◆ Records from a collection ◆

=== Begin Enclosure ===

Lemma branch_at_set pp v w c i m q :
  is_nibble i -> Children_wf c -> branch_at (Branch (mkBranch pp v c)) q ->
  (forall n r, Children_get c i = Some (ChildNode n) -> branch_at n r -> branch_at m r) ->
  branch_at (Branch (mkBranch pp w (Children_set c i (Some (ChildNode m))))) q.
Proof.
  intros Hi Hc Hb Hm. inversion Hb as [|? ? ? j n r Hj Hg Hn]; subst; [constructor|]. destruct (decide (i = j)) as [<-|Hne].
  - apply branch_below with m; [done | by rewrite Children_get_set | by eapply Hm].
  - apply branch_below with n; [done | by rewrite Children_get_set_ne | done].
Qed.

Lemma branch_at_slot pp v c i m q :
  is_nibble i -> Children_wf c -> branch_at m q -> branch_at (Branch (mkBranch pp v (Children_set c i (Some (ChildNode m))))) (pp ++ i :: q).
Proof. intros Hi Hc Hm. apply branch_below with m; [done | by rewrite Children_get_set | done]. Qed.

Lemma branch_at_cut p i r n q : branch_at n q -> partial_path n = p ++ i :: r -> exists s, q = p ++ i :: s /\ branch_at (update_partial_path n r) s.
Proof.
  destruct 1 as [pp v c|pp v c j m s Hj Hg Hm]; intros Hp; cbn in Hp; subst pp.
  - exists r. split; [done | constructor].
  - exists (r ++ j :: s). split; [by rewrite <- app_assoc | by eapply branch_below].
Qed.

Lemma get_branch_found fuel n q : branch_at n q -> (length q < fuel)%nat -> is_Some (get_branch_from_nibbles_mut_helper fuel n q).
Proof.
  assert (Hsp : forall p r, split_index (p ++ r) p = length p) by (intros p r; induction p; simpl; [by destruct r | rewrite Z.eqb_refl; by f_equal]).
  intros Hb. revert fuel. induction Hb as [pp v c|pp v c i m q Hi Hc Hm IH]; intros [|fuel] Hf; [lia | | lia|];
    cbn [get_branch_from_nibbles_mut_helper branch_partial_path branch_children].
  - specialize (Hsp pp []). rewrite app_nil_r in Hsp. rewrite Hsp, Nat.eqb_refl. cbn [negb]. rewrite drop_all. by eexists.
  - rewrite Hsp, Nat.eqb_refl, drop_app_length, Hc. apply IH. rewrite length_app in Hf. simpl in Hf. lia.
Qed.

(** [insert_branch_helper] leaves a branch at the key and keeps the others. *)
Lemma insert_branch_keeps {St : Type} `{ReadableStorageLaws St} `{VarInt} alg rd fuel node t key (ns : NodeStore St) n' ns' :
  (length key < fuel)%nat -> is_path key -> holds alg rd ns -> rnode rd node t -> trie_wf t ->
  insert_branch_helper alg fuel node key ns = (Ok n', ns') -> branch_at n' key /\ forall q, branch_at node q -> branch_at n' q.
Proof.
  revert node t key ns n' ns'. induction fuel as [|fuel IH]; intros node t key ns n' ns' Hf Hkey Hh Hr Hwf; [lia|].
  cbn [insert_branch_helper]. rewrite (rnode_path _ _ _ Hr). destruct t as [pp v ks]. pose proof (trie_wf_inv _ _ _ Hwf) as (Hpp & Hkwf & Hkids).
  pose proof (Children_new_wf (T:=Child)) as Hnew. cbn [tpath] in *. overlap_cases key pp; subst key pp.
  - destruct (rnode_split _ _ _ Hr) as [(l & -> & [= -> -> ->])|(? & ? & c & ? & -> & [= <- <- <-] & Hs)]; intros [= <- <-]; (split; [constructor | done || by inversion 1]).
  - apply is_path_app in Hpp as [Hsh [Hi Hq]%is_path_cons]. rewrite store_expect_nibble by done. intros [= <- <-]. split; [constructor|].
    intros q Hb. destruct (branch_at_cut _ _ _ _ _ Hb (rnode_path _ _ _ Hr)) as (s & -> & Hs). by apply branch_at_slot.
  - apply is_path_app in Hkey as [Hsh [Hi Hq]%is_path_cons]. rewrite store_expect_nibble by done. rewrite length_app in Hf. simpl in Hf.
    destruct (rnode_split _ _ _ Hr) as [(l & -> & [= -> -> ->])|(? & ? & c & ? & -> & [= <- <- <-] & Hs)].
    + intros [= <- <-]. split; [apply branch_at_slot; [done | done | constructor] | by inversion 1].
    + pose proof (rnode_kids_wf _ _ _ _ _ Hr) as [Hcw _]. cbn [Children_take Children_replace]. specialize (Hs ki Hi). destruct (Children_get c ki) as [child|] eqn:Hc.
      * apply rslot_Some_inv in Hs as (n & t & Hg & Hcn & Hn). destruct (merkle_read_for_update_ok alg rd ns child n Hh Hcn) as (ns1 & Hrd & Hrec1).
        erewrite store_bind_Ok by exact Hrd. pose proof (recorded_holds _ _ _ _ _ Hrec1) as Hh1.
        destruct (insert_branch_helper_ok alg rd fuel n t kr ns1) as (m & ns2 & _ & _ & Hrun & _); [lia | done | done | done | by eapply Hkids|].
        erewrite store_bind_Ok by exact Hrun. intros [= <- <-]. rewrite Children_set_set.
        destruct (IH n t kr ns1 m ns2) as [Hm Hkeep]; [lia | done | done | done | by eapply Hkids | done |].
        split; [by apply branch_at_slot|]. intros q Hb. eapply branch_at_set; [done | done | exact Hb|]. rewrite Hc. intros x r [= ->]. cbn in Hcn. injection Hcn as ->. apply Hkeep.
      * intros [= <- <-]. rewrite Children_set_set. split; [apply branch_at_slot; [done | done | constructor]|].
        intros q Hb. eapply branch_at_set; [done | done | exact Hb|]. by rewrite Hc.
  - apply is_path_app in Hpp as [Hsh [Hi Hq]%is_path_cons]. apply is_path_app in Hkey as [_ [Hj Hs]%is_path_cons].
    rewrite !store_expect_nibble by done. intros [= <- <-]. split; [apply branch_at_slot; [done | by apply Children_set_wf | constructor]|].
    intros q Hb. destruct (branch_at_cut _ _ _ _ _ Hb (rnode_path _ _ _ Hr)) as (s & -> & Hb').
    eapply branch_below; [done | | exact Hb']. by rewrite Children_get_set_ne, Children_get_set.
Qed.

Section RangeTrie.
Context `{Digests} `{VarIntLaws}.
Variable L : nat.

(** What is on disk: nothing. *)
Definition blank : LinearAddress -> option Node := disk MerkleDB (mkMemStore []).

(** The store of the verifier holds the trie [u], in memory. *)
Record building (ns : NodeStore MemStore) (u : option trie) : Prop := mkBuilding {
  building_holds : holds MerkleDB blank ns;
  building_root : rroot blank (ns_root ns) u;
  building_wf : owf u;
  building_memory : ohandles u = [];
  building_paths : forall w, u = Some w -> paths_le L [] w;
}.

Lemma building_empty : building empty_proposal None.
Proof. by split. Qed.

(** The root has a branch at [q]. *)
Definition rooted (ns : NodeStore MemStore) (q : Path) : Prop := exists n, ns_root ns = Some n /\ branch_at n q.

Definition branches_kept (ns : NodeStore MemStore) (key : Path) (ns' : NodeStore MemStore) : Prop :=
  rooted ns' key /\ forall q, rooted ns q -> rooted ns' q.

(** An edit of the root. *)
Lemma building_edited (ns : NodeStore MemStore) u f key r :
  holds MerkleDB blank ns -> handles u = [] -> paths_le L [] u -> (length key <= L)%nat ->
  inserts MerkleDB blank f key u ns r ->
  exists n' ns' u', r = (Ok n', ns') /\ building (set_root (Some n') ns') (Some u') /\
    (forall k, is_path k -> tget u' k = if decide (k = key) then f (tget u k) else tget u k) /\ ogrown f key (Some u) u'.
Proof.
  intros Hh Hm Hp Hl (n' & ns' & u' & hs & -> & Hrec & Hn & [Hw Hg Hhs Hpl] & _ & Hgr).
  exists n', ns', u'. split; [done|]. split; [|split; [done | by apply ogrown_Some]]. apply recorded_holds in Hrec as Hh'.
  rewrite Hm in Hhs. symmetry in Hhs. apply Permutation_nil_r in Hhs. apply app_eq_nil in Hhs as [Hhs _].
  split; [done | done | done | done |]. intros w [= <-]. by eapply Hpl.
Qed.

=== End Enclosure ===

◆ EXERCISE ◆
What is needed is an exact copy of the lines above, from the one containing "<-]. split; [constructor|]." through the one containing "by inversion 1].", with nothing added.

◆ TASK SOLUTION ◆
  - apply is_path_app in Hpp as [Hsh [Hi Hq]%is_path_cons]. rewrite store_expect_nibble by done. intros [= <- <-]. split; [constructor|].
    intros q Hb. destruct (branch_at_cut _ _ _ _ _ Hb (rnode_path _ _ _ Hr)) as (s & -> & Hs). by apply branch_at_slot.
  - apply is_path_app in Hkey as [Hsh [Hi Hq]%is_path_cons]. rewrite store_expect_nibble by done. rewrite length_app in Hf. simpl in Hf.
    destruct (rnode_split _ _ _ Hr) as [(l & -> & [= -> -> ->])|(? & ? & c & ? & -> & [= <- <- <-] & Hs)].
    + intros [= <- <-]. split; [apply branch_at_slot; [done | done | constructor] | by inversion 1].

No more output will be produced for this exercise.